To do — In the records below, find the line holding "kstep_alloc k a" and the line holding "kfree p k = Ret". Set down both, with every line between them, exactly.

Provided records —
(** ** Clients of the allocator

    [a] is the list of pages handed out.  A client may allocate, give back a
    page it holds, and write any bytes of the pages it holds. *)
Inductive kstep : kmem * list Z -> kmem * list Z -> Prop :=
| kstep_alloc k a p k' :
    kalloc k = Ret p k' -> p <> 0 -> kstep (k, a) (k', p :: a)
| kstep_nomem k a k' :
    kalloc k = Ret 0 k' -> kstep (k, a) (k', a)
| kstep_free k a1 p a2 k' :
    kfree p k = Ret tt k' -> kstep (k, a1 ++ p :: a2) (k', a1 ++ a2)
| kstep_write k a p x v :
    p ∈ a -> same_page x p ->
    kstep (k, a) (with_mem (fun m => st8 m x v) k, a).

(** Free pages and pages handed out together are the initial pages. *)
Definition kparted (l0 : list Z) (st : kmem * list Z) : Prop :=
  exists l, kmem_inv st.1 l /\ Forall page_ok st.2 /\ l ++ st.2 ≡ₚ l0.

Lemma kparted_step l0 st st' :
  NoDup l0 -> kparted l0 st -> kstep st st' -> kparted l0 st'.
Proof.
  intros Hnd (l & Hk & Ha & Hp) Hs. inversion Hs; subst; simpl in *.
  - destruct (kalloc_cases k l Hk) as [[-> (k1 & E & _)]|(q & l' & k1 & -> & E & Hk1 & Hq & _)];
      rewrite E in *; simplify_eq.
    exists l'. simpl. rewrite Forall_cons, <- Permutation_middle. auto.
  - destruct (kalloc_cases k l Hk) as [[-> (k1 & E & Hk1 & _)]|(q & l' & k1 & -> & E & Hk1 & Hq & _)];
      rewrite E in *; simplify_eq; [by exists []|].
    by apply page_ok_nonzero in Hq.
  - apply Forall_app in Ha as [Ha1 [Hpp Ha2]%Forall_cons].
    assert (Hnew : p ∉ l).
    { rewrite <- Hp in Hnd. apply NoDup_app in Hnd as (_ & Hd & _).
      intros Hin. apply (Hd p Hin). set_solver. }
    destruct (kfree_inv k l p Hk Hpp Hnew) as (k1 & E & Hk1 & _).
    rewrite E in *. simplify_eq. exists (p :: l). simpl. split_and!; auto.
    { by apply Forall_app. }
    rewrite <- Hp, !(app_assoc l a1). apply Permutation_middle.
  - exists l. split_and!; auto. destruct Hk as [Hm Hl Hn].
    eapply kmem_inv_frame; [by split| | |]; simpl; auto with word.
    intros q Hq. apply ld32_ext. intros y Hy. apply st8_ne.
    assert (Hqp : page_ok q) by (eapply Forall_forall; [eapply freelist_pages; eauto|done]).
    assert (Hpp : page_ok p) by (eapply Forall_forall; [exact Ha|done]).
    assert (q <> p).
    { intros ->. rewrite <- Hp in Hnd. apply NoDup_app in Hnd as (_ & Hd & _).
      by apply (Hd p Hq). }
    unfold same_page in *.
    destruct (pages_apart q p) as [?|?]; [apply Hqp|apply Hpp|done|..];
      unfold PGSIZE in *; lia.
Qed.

* * *

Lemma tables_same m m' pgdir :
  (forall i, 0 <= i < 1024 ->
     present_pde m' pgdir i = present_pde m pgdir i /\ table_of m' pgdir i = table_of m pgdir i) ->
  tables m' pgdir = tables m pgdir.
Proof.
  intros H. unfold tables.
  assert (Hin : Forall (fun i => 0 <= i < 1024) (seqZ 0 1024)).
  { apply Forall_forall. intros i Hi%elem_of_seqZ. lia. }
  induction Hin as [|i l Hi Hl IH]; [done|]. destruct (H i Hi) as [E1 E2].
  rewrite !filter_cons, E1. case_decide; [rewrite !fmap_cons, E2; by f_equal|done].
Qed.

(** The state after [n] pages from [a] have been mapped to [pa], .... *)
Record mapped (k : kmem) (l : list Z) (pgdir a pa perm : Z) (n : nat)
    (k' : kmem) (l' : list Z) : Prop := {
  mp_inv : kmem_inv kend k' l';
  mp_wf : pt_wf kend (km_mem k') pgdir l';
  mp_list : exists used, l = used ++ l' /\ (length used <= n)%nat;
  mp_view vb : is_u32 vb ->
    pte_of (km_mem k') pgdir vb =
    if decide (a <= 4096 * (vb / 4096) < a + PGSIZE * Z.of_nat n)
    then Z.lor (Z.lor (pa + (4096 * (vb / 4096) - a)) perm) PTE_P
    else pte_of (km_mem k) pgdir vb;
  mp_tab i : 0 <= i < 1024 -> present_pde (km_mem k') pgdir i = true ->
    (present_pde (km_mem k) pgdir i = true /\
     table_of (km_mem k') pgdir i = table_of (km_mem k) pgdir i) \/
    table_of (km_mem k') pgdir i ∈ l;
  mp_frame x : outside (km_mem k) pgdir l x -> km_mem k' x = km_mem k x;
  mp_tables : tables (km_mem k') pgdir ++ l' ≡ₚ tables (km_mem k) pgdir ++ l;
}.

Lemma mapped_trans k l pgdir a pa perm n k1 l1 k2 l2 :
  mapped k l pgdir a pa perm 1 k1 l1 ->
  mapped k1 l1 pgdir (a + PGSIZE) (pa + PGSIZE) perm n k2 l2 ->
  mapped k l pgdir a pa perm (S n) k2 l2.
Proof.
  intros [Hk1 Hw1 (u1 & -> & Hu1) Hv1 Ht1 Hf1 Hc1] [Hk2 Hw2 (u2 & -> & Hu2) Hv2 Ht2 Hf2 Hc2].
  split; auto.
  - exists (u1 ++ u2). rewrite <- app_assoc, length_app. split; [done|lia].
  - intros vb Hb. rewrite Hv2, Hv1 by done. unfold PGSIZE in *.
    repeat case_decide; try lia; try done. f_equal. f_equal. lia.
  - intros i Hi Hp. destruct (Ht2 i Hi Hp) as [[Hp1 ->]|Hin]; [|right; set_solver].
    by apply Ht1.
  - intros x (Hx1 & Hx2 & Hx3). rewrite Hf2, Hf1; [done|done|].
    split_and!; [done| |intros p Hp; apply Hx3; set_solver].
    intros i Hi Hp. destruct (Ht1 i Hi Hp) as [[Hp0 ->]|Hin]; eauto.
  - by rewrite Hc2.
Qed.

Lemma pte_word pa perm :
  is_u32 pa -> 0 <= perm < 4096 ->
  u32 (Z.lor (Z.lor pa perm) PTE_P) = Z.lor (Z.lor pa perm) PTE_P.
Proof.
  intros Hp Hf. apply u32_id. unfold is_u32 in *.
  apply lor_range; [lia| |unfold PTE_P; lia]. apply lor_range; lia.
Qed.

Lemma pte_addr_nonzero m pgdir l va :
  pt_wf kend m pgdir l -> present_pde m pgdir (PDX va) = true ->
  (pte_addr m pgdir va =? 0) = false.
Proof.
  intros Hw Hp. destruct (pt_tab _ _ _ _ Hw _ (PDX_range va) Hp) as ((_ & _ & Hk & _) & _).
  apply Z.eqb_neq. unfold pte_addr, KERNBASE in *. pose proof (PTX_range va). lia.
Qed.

Result for this task —
| kstep_alloc k a p k' :
    kalloc k = Ret p k' -> p <> 0 -> kstep (k, a) (k', p :: a)
| kstep_nomem k a k' :
    kalloc k = Ret 0 k' -> kstep (k, a) (k', a)
| kstep_free k a1 p a2 k' :
    kfree p k = Ret tt k' -> kstep (k, a1 ++ p :: a2) (k', a1 ++ a2)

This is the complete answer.